◆ **WHAT TO DO**
Only the line containing "unfold firstPtr. cbn [foldr]." and the lines after it, through the end of the entries, should be output exactly.

%%

(* ===== verification/Merge.v ===== *)
(** * pkg/devcontainer/config/merge.go

    Merging devcontainer.json with the metadata entries of the base image and
    of the features.  The entries come in the order of
    [GetDevContainerMetadata]: base image first, devcontainer.json last. *)

From S2P Require Import Prelude GoStrings Types DevContainer.
From stdpp Require Import base gmap sets list strings.
From Stdlib Require Import ZArith Lia.

Local Open Scope string_scope.

(** ** The helpers *)

(** [ReverseSlice] *)
Definition ReverseSlice {A} (s : list A) : list A := reverse s.

Definition some {A} (entries : list A) (m : A → option bool) : option bool :=
  foldr (λ e r, match m e with Some b => Some b | None => r end) None entries.

Definition firstString {A} (entries : list A) (m : A → string) : string :=
  foldr (λ e r, if decide (m e ≠ "") then m e else r) "" entries.

(** [mergeOtherPortsAttributes] and [mergeHostRequirements] *)
Definition firstPtr {A B} (entries : list A) (m : A → option B) : option B :=
  foldr (λ e r, match m e with Some x => Some x | None => r end) None entries.
Definition mergeOtherPortsAttributes (entries : list ImageMetadata) : option PortAttribute :=
  firstPtr entries (λ e, b_otherPortsAttributes (im_base e)).
Definition mergeHostRequirements (entries : list ImageMetadata) : option HostRequirements :=
  firstPtr entries (λ e, b_hostRequirements (im_base e)).

(** A later entry overwrites an earlier one. *)
Definition mergeMaps {A K} (entries : list A) (m : A → gmap string K) : gmap string K :=
  foldl (λ ret e, m e ∪ ret) ∅ entries.

(** The loop of [unique] and of the two functions below: an element is kept
    unless its key was seen. *)
Fixpoint keep_new {A} (key : A → string) (seen : gset string) (l : list A) : list A :=
  match l with
  | [] => []
  | x :: l' =>
      if decide (key x ∈ seen) then keep_new key seen l'
      else x :: keep_new key ({[key x]} ∪ seen) l'
  end.

Definition unique (s : list string) : list string := keep_new id ∅ s.

Definition unionOrNil {A T} (entries : list A) (m : A → list T) : list T := entries ≫= m.

Definition collectOrNil {A} (entries : list A) (m : A → string) : list string :=
  filter (λ s, s ≠ "") (m <$> entries).

Definition mergeLifestyleHooks {A} (entries : list A) (m : A → LifecycleHook)
    : list LifecycleHook :=
  filter (λ h, size h ≠ 0) (m <$> entries).

(** A number and the number on localhost are the same port. *)
Definition port_key (port : string) : string :=
  if Atoi port then "localhost:" +:+ port else port.
Definition mergeForwardPorts (entries : list ImageMetadata) : list string :=
  keep_new port_key ∅ (entries ≫= λ e, b_forwardPorts (im_base e)).

Definition mergeMounts (entries : list ImageMetadata) : list Mount :=
  ReverseSlice (keep_new mount_target ∅
    (ReverseSlice entries ≫= λ e, n_mounts (im_nonCompose e))).

(** [customizations[k] = append(customizations[k], v)] over all entries. *)
Definition add_customizations (c : gmap string (list json)) (e : ImageMetadata)
    : gmap string (list json) :=
  merge (λ old new, match old, new with
                    | Some l, Some v => Some (l ++ [v])
                    | None, Some v => Some [v]
                    | _, None => old
                    end)%list c (a_customizations (im_actions e)).
Definition merge_customizations (entries : list ImageMetadata) : gmap string (list json) :=
  foldl add_customizations ∅ entries.

(** ** MergeConfiguration *)

Definition MergeConfiguration (config : DevContainerConfig)
    (imageMetadataEntries : list ImageMetadata) : result MergedDevContainerConfig :=
  let reversed := ReverseSlice imageMetadataEntries in
  let b := dc_base config in
  let n := dc_nonCompose config in
  Ok {|
    mc_base := {|
      b_name := b_name b; b_features := b_features b;
      b_overrideFeatureInstallOrder := b_overrideFeatureInstallOrder b;
      b_forwardPorts := mergeForwardPorts reversed;
      b_portsAttributes := mergeMaps reversed (λ e, b_portsAttributes (im_base e));
      b_otherPortsAttributes := mergeOtherPortsAttributes reversed;
      b_updateRemoteUserUID := some reversed (λ e, b_updateRemoteUserUID (im_base e));
      b_remoteEnv := mergeMaps reversed (λ e, b_remoteEnv (im_base e));
      b_remoteUser := firstString reversed (λ e, b_remoteUser (im_base e));
      b_initializeCommand := b_initializeCommand b;
      b_shutdownAction := firstString reversed (λ e, b_shutdownAction (im_base e));
      b_waitFor := firstString reversed (λ e, b_waitFor (im_base e));
      b_userEnvProbe := firstString reversed (λ e, b_userEnvProbe (im_base e));
      b_hostRequirements := mergeHostRequirements reversed;
      b_overrideCommand := some reversed (λ e, b_overrideCommand (im_base e));
      b_workspaceFolder := b_workspaceFolder b;
      b_settings := b_settings b; b_extensions := b_extensions b;
      b_devPort := b_devPort b |};
    mc_updated := {|
      u_entrypoints := collectOrNil reversed im_entrypoint;
      u_onCreateCommands :=
        mergeLifestyleHooks reversed (λ e, a_onCreateCommand (im_actions e));
      u_updateContentCommands :=
        mergeLifestyleHooks reversed (λ e, a_updateContentCommand (im_actions e));
      u_postCreateCommands :=
        mergeLifestyleHooks reversed (λ e, a_postCreateCommand (im_actions e));
      u_postStartCommands :=
        mergeLifestyleHooks reversed (λ e, a_postStartCommand (im_actions e));
      u_postAttachCommands :=
        mergeLifestyleHooks reversed (λ e, a_postAttachCommand (im_actions e));
      u_customizations := merge_customizations imageMetadataEntries |};
    mc_nonCompose := {|
      n_appPort := n_appPort n;
      n_containerEnv := mergeMaps reversed (λ e, n_containerEnv (im_nonCompose e));
      n_containerUser := firstString reversed (λ e, n_containerUser (im_nonCompose e));
      n_mounts := mergeMounts reversed;
      n_init := some reversed (λ e, n_init (im_nonCompose e));
      n_privileged := some reversed (λ e, n_privileged (im_nonCompose e));
      n_capAdd := unique (unionOrNil reversed (λ e, n_capAdd (im_nonCompose e)));
      n_securityOpt := unique (unionOrNil reversed (λ e, n_securityOpt (im_nonCompose e)));
      n_runArgs := n_runArgs n; n_workspaceMount := n_workspaceMount n |};
    mc_image := dc_image config;
    mc_compose := dc_compose config;
    mc_dockerfile := dc_dockerfile config;
    mc_containerID := "";
    mc_origin := "" |}.

(** * Properties of mounts and of merging *)

(** ** Keeping first occurrences *)

Lemma keep_new_subset {A} (key : A → string) l : ∀ seen x,
  x ∈ keep_new key seen l → x ∈ l ∧ key x ∉ seen.
Proof.
  induction l as [|y l IH]; intros seen x; cbn; [set_solver|].
  case_decide as Hy; [set_solver|].
  intros [->|Hx]%elem_of_cons; [set_solver|]. apply IH in Hx. set_solver.
Qed.

Lemma keep_new_NoDup {A} (key : A → string) l : ∀ seen,
  NoDup (key <$> keep_new key seen l).
Proof.
  induction l as [|y l IH]; intros seen; cbn; [constructor|].
  case_decide; [apply IH|]. cbn. constructor; [|apply IH].
  intros (x & Hk & Hx)%list_elem_of_fmap. apply keep_new_subset in Hx as [_ Hx].
  set_solver.
Qed.

(** Every key is kept, with the first element that has it. *)
Lemma keep_new_first {A} (key : A → string) l : ∀ seen i x,
  l !! i = Some x → key x ∉ seen →
  (∀ j y, (j < i)%nat → l !! j = Some y → key y ≠ key x) →
  x ∈ keep_new key seen l.
Proof.
  induction l as [|y l IH]; intros seen i x Hi Hs Hf; [done|]. cbn.
  destruct i as [|i]; cbn in Hi.
  - simplify_eq. rewrite decide_False by done. left.
  - assert (key y ≠ key x) by (apply (Hf 0 y); [lia|done]).
    assert (∀ j z, (j < i)%nat → l !! j = Some z → key z ≠ key x)
      by (intros j z Hj Hz; apply (Hf (S j) z); [lia|done]).
    case_decide; [by eapply IH|]. right. eapply IH; [done|set_solver|done].
Qed.

Lemma keep_new_keys {A} (key : A → string) l : ∀ seen k,
  k ∈ key <$> keep_new key seen l ↔ k ∈ key <$> l ∧ k ∉ seen.
Proof.
  induction l as [|y l IH]; intros seen k; cbn; [set_solver|].
  case_decide as Hy; cbn; rewrite ?elem_of_cons, IH; [set_solver|].
  destruct (decide (k = key y)) as [->|]; set_solver.
Qed.

(** ** Choosing among the entries *)

Lemma firstString_last {A} (entries : list A) e (m : A → string) :
  firstString (ReverseSlice (entries ++ [e])) m =
  if decide (m e ≠ "") then m e else firstString (ReverseSlice entries) m.
Proof. unfold ReverseSlice. by rewrite reverse_snoc. Qed.

Lemma some_last {A} (entries : list A) e (m : A → option bool) :
  some (ReverseSlice (entries ++ [e])) m =
  match m e with Some b => Some b | None => some (ReverseSlice entries) m end.
Proof. unfold ReverseSlice. by rewrite reverse_snoc. Qed.

Lemma firstPtr_last {A B} (entries : list A) e (m : A → option B) :
  firstPtr (ReverseSlice (entries ++ [e])) m =
  match m e with Some b => Some b | None => firstPtr (ReverseSlice entries) m end.
Proof. unfold ReverseSlice. by rewrite reverse_snoc. Qed.

Lemma mergeMaps_first {A K} (entries : list A) (m : A → gmap string K) k :
  mergeMaps (ReverseSlice entries) m !! k = firstPtr entries (λ e, m e !! k).
Proof.
  unfold mergeMaps, ReverseSlice. induction entries as [|e l IH]; [done|].
  rewrite reverse_cons, foldl_app. cbn [foldl]. rewrite lookup_union, IH.
  unfold firstPtr. cbn [foldr].
  destruct (m e !! k), (foldr _ None l); reflexivity.
Qed.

%%

◆ **ANSWER FOR THIS EXERCISE**
  unfold firstPtr. cbn [foldr].
  destruct (m e !! k), (foldr _ None l); reflexivity.
Qed.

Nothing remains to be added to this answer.